Colaboração do poeta, Guto

 

RIO PARNAÍBA


 

O rio Parnaíba segue. A corrente de água vai rápida. A poluição da cidade se faz sentida em plásticos. Mulheres levam e lavam roupas, meninos nus e meninas peladas correm pela beira do rio, eles riem. Adolescentes tecem olhares para adolescentes. Na ponta da beira do rio, surge dona Rita. 

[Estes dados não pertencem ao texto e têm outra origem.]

(* ===== verification/MasterServer.v ===== *)
(** MasterServer: the RPC handlers of the master.

    Source: sheetfs/master/server/server.go.  A handler is one call of the
    FileManager and the construction of the reply; a logged error is turned into
    a status by [defaultErrorHandler].  The replies are the messages of
    protocol.proto; fields that a reply leaves unset have their zero value. *)
From Stdlib Require Import ZArith Lia.
From stdpp Require Import gmap strings list fin_maps.
From S2P Require Import Prelude.
From S2P Require Import DataNode.
From S2P Require Import DataNodeAlloc.
From S2P Require Import MasterData.
From S2P Require Import SheetFile.
From S2P Require Import SheetFileSpec.
From S2P Require Import SheetFileRefine.
From S2P Require Import JournalEntry.
From S2P Require Import CommonJournal.
From S2P Require Import FileMgr.
Open Scope Z_scope.

(** ** Messages *)
Record PbChunk := mkPbChunk { pb_Id : Z; pb_Datanode : string; pb_Version : Z; pb_HoldsMeta : bool }.
Record PbCell := mkPbCell { pc_Chunk : PbChunk; pc_Offset : Z; pc_Size : Z }.
Record FdReply := mkFdReply { fr_Status : Status; fr_Fd : Z }.
Record CellReply := mkCellReply { cr_Status : Status; cr_Cell : option PbCell }.
Record ReadSheetReply := mkReadSheetReply { rs_Status : Status; rs_Chunks : list PbChunk }.
Record ListSheetsReply := mkListSheetsReply { ls_Status : Status; ls_Sheets : list (string * bool) }.

Definition defaultErrorHandler (err : MasterError) : Status :=
  match err with
  | FileExistsError _ => Status_Exist
  | CellNotFoundError _ _ => Status_Invalid
  | FileNotFoundError _ => Status_NotFound
  | FdNotFoundError _ => Status_NotFound
  | NoDataNode => Status_Unavailable
  | InvalidJournalEntryError | DBErr _ | JournalErr => Status_Unavailable
  end.

Section server.
Context {db : Type} {DB : MetaDB db} {K : Type} {KO : Kafka K}.
Context {ME : Codec MasterEntry} {RO : RangeOrder}.

Abbreviation FM := (GoM (FileManager db K)).

(** [len(c.Cells) == 1 && c.Cells[0].IsMeta()], read from the store the
    snapshot points into. *)
Definition holdsMeta (c : Chunk) : FileM bool :=
  if decide (s_len (Chunk_Cells c) = 1%nat) then
    l ← slice_get (Chunk_Cells c) 0;
    cell ← load_cell l;
    mret (IsMeta cell)
  else mret false.

Definition pbChunk (c : Chunk) : FileM PbChunk :=
  m ← holdsMeta c;
  mret (mkPbChunk (Chunk_ID c) (DataNode c) (Version c) m).

Fixpoint pbChunks (cs : list Chunk) : FileM (list PbChunk) :=
  match cs with
  | [] => mret []
  | c :: cs' => p ← pbChunk c; ps ← pbChunks cs'; mret (p :: ps)
  end.

(** The file a descriptor refers to, for reading the snapshots it returned. *)
Definition in_file {A} (fd : Z) (m : FileM A) : FM A :=
  f ← go_get;
  name ← go_deref (Fds f !! fd);
  with_file name (on_file m).

Definition srv_RegisterDataNode (addr : string) : FM Status :=
  go_modify (λ f, set_alloc f (AddDataNode (fm_alloc f) addr)) ≫= λ _,
  mret Status_OK.

Definition srv_ReadSheet (fd : Z) : FM ReadSheetReply :=
  r ← ReadSheet fd;
  match r with
  | Err err => mret (mkReadSheetReply (defaultErrorHandler err) [])
  | Ok chunks => ps ← in_file fd (pbChunks chunks); mret (mkReadSheetReply Status_OK ps)
  end.

Definition srv_CreateSheet (filename : string) : FM FdReply :=
  r ← CreateSheet filename;
  match r with
  | Err err => mret (mkFdReply (defaultErrorHandler err) 0)
  | Ok fd => mret (mkFdReply Status_OK fd)
  end.

(** Not implemented: it panics. *)
Definition srv_DeleteSheet (filename : string) : FM Status := go_panic.

Definition srv_OpenSheet (filename : string) : FM FdReply :=
  r ← OpenSheet filename;
  match r with
  | Err err => mret (mkFdReply (defaultErrorHandler err) 0)
  | Ok fd => mret (mkFdReply Status_OK fd)
  end.

(** The error of the journal is dropped. *)
Definition srv_RecycleSheet (now : Z) (filename : string) : FM Status :=
  RecycleSheet now filename ≫= λ _, mret Status_OK.

Definition srv_ResumeSheet (filename : string) : FM Status :=
  ResumeSheet filename ≫= λ _, mret Status_OK.

Definition srv_ListSheets : FM ListSheetsReply :=
  sheets ← GetAllSheets;
  mret (mkListSheetsReply Status_OK sheets).

Definition srv_ReadCell (fd row col : Z) : FM CellReply :=
  r ← ReadFileCell fd row col;
  match r with
  | Err err => mret (mkCellReply (defaultErrorHandler err) None)
  | Ok (cell, dataChunk) =>
      p ← in_file fd (pbChunk dataChunk);
      mret (mkCellReply Status_OK (Some (mkPbCell p (Offset cell) (Size cell))))
  end.

(** [HoldsMeta] is left unset here. *)
Definition srv_WriteCell (fd row col : Z) : FM CellReply :=
  r ← WriteFileCell fd row col;
  match r with
  | Err err => mret (mkCellReply (defaultErrorHandler err) None)
  | Ok (cell, dataChunk) =>
      mret (mkCellReply Status_OK
        (Some (mkPbCell (mkPbChunk (Chunk_ID dataChunk) (DataNode dataChunk) (Version dataChunk) false)
                 (Offset cell) (Size cell))))
  end.
End server.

Dona Rita tem 29 anos e mora na beira do rio Parnaíba. Ela tem cabelos lisos negros, olhos grandes arredondados, pernas grossas, canelas finas e raspadas, coxas douradas, rosto de inocência. Usa sandália de couro e tem cintura fina esculpida.

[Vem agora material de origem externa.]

(* ===== verification/EndToEnd.v ===== *)
(** EndToEnd: clients, master and data nodes together.

    The parameters of FsClient are instantiated with the master's RPC handlers
    (MasterServer) and the data nodes' handlers (DataNode): [Sys] is one master
    and one directory of data nodes.  [Contents] is what a sequential client
    expects of the file system - a map from cells to bytes - and [sys_ok] the
    invariant that makes it so. *)
From Stdlib Require Import ZArith Lia Strings.Byte.
From stdpp Require Import gmap strings list fin_maps.
From S2P Require Import Prelude.
From S2P Require Import DataNode.
From S2P Require Import DataNodeAlloc.
From S2P Require Import MasterData.
From S2P Require Import SheetFile.
From S2P Require Import SheetFileSpec.
From S2P Require Import SheetFileRefine.
From S2P Require Import JournalEntry.
From S2P Require Import CommonJournal.
From S2P Require Import FileMgr.
From S2P Require Import FileMgrProps.
From S2P Require Import MasterServer.
From S2P Require Import FsClient.
Open Scope Z_scope.

(** ** Retries *)
Section retry.
Context {W : Type}.
Context (zk_get : string → GoM W (result string string)).
Context (dial : string → GoM W (result string unit)).
Context (master_rpc : string → MasterReq → GoM W (result RpcError MasterRep)).
Implicit Types (c : Client) (w : W).

Section attempts.
Context (znode : string) (req : MasterReq).

(** [n] attempts that fail, from connection [m] and last error [e] on: ZooKeeper or
    the new address cannot be reached, or the call fails there. *)
Inductive fails : nat → nodeConn → RpcError → W → nodeConn → RpcError → W → Prop :=
| fails_none m e w : fails 0 m e w m e w
| fails_ask n m e w x w1 m' e' w' :
    reAsk zk_get dial znode w = Some (Err x, w1) → fails n m e w1 m' e' w' → fails (S n) m e w m' e' w'
| fails_call n m e w a x w1 w2 m' e' w' :
    reAsk zk_get dial znode w = Some (Ok a, w1) → master_rpc a req w1 = Some (Err x, w2) →
    fails n (mkConn (Some a) (u64 (conn_version m + 1))) x w2 m' e' w' → fails (S n) m e w m' e' w'.
End attempts.

Lemma set_master_twice c m m' : set_master (set_master c m) m' = set_master c m'.
Proof. done. Qed.
Lemma set_master_same c : set_master c (c_master c) = c.
Proof. by destruct c. Qed.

Ela mora com o marido e dois filhos e é bem cuidadosa com a beleza.

De noite os vizinhos se chocam com o amor que vem do seu quarto. Por esse motivo, ela lava a roupa afastada das outras mulheres. E pelo fato de atrair todos os olhares de admiração e desejo, ela atrai inveja. Pro bem ou pro mal, prefere ficar distante das outras lavadeiras. Já insistiu em estar junto, mas elas a ignoram e a olham com desprezo.

Com um pouco de fome, vai Rita trabalhando como dona de casa, fazendo comida (quando tem), cuidando dos filhos, da limpeza da casa, ajudando o marido a catar lixo na rua, ajudando o marido a aguentar a realidade fadada da vida, contanto historinhas de fadas e duendes de outro mundo para os seus filhos, com o peso do olho dos outros nas costas, com o peso do olho dos outros na bunda, nas coxas, vai Rita com o peso das roupas na cabeça, com calos na mão, com a boca carnuda, com a vida torta como a sua assinatura. Lá vai lavar as roupas na beira do rio, mulher de fibra, mãe assídua, com jornada tripla. Multiplicada a outros fatores e motores presentes nela.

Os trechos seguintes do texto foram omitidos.